COM271, Week 9
Regular Expressions
Syllabus | Table of Pages | Assignments | References and Useful Links
A Regular Expression specifies a pattern for characters or numbers, against which the pattern of any variable (e.g., the input string from a form) can be compared. Regular expressions can be created with the RegExp ( ) constructor, providing a variety of useful methods. The first argument to RegExp is the desired pattern; the second is optional and contains any special flags for that expression, e.g.,
var pattern = new RegExp ("wxyz", "i");
They can also be created as literals, where characters of the pattern are surrounded by slashes ( / ), e.g.,
var pattern = /wxyz/;.
The pattern can be followed by flags which alter the interpretation, as
- i (case-insensitive)
- g (global match, which finds all matches in the string, rather than just the first)
- m (multiline match)
Test method: Once a pattern has been created, it will be recognized as a regular expression, whether it was created by the RegExp() constructor or as a literal. Then, you may use .test to compare a string to the pattern. In this example, we create a pattern and store the regular expression as the variable "pattern;" then we append the test method (.test) to the variable name, using it to obtain a boolean evaluation (which can take the values true or false) that tells us whether our pattern matches the expression we are passing it, here a string containing a web address:
var pattern = /WXYZ/;
pattern.test("http://www.wxyz.org/") will return false (pattern only matches uppercase " WXYZ "); we can use this result to test for pattern matches by using it in an appropriate if condition (below).

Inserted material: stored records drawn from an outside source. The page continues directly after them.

Lemma plain_object_fields m :
  fields_sorted m = true → forallb (λ '(_, v), plain_field v) m = true → plain (Object m) = true.
Proof.
  intros Hs Hm. unfold plain. simpl. rewrite Hs. simpl.
  assert (max_list ((λ '(_, v), depth v) <$> m) < 127) as Hd.
  { apply max_list_lt; [lia|]. clear Hs. induction m as [|[k v] m IH]; [done|]. csimpl.
    simpl in Hm. unfold plain_field in Hm. apply andb_true_iff in Hm as [Hv Hm].
    apply andb_true_iff in Hv as [Hv _]. rewrite Hv. by apply IH. }
  rewrite (proj2 (Nat.ltb_lt _ _)) by lia. simpl. clear Hs Hd.
  induction m as [|[k v] m IH]; [done|]. simpl in *. apply andb_true_iff in Hm as [Hv Hm].
  unfold plain_field in Hv. apply andb_true_iff in Hv as [_ [-> ->]%andb_true_iff]. by apply IH.
Qed.

Lemma object_plain fields :
  forallb (λ '(_, v), plain_field v) fields = true → plain (object fields) = true.
Proof.
  intros Hf. unfold object. apply plain_object_fields.
  - assert (fields_sorted (V := Value) [] = true) as H by done. revert H. generalize (@nil (string * Value)).
    clear Hf. induction fields as [|[k v] fields IH]; intros m Hm; simpl; [done|].
    by apply IH, fields_sorted_insert.
  - assert (forallb (λ '(_, v), plain_field v) (@nil (string * Value)) = true) as H by done. revert H.
    generalize (@nil (string * Value)).
    induction fields as [|[k v] fields IH]; intros m Hm; simpl in *; [done|].
    apply andb_true_iff in Hf as [Hv Hf]. by apply IH, forallb_insert.
Qed.

Lemma plain_field_opt_str o : plain_field (opt_str o) = true.
Proof. by destruct o. Qed.

Lemma plain_field_num_i64 z : (i64_min ≤ z ≤ i64_max)%Z → plain_field (num_i64 z) = true.
Proof.
  intros Hz. unfold num_i64, i64_min, i64_max in *.
  destruct (Z.leb_spec 0 z); unfold plain_field; simpl; rewrite andb_true_r.
  - apply N.leb_le. unfold u64_max. lia.
  - apply andb_true_iff. rewrite Z.leb_le, Z.ltb_lt. unfold i64_min. lia.
Qed.

(** ** A codec with the round trip *)

Module Codec.

Fixpoint pos_bytes (p : positive) : bytes :=
  match p with
  | xH => []
  | xO p => Byte.x00 :: pos_bytes p
  | xI p => Byte.x01 :: pos_bytes p
  end.

Fixpoint pos_of_bytes (b : bytes) : positive :=
  match b with
  | [] => xH
  | Byte.x00 :: b => xO (pos_of_bytes b)
  | _ :: b => xI (pos_of_bytes b)
  end.

Lemma pos_of_pos_bytes p : pos_of_bytes (pos_bytes p) = p.
Proof. induction p; simpl; congruence. Qed.

(** [str::split('/')]. *)
Fixpoint split_slash (s : string) : list string :=
  match s with
  | EmptyString => [""]
  | String c rest =>
      match split_slash rest with
      | [] => [String c ""]
      | t :: ts => if (c =? "/")%char then "" :: t :: ts else String c t :: ts
      end
  end.

(** [token.replace("~1", "/").replace("~0", "~")]. *)
Fixpoint replace_tilde (digit by_ : ascii) (s : string) : string :=
  match s with
  | String a (String b rest as tail) =>
      if (a =? "~")%char && (b =? digit)%char then String by_ (replace_tilde digit by_ rest)
      else String a (replace_tilde digit by_ tail)
  | _ => s
  end.

Definition unescape (token : string) : string :=
  replace_tilde "0" "~" (replace_tilde "1" "/" token).

(** [parse_index]. *)
Definition parse_index (s : string) : option N :=
  match s with
  | String c rest =>
      if (c =? "+")%char || ((c =? "0")%char && negb (str_is_empty rest)) then None
      else result_ok (parse_u64 s)
  | EmptyString => result_ok (parse_u64 s)
  end.

Definition pointer_step (v : option Value) (token : string) : option Value :=
  match v with
  | Some (Object m) => map_get (unescape token) m
  | Some (Array l) => match parse_index (unescape token) with
                      | Some i => l !! N.to_nat i
                      | None => None
                      end
  | _ => None
  end.

(** Lookup by a JSON pointer (RFC 6901). *)
Definition lookup_pointer (v : Value) (path : string) : option Value :=
  match path with
  | EmptyString => Some v
  | String c _ =>
      if negb (c =? "/")%char then None
      else foldl pointer_step (Some v) (tail (split_slash path))
  end.

#[export] Instance codec : SerdeJson := {|
  from_slice b := match decode (pos_of_bytes b) with
                  | Some t => Ok (of_tree t)
                  | None => Err "expected value"
                  end;
  to_vec v := Ok (pos_bytes (encode (to_tree v)));
  to_string v := String.string_of_list_byte (pos_bytes (encode (to_tree v)));
  number_to_string n := match n with
                        | PosInt n => u64_to_string n
                        | NegInt z => i64_to_string z
                        | Float _ => ""
                        end;
  pointer := lookup_pointer;
|}.

Lemma codec_exact v b : to_vec v = Ok b → from_slice b = Ok v.
Proof. intros [= <-]. cbn. by rewrite pos_of_pos_bytes, decode_encode, of_to_tree. Qed.

Lemma codec_roundtrip : json_roundtrip.
Proof. intros v _. eexists. split; [done|]. by apply codec_exact. Qed.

Creating Patterns: RegExp uses character sequences to create patterns, e.g., to indicate that a character or set of characters should be repeated or should be excluded, etc. Let's look at a set of ways that these patterns are set, and then we'll use them in several examples, below:
Regular Expression Pattern Language
- Positional Indicators— ^ and $ indicate the beginning and end of the string
Example:
var pattern = /org$/; match only strings ending in "org" (e.g., "acme.org")
patt_pobox = /^PO/; matches only strings beginning with "PO" (e.g., "PO Box 223") - Escape Codes—As with strings, regular expressions use escape codes for special characters. Examples are
- \. (period)
- \n (new line)
- \t (tab
- \\ (backslash)
- \/ (foreslash)
- \* (asterisk)
- \| (Pipe, or horizontal bar)
Example:
/ var w3c_patt = /http:\/ \/ www \. w3c \. \/ /; matches http://www.w3c.org (spaces added to improve readability) - Repetition Quantifiers—specify how many times an item in the expression can or must be repeated.
- * "repeated zero or more times"
- + "must be repeated one or more times"
- ? "may occur zero or one, but no more than one, times (i.e., previous item is optional)"
- { n } "must be repeated exactly n times"
- { n , m } "must be repeated between n and m times"
- { n , } "must be repeated at least n times"
- Grouping—Use parentheses ( ) to create a group of characters and curly brackets { n , m } to indicate "repeated n, n+1, etc., to m times."
Example:
/ [0-9] {3} / means exactly (any) 3 numbers.
/ [a]+ / means " 'a,' repeated one or more times."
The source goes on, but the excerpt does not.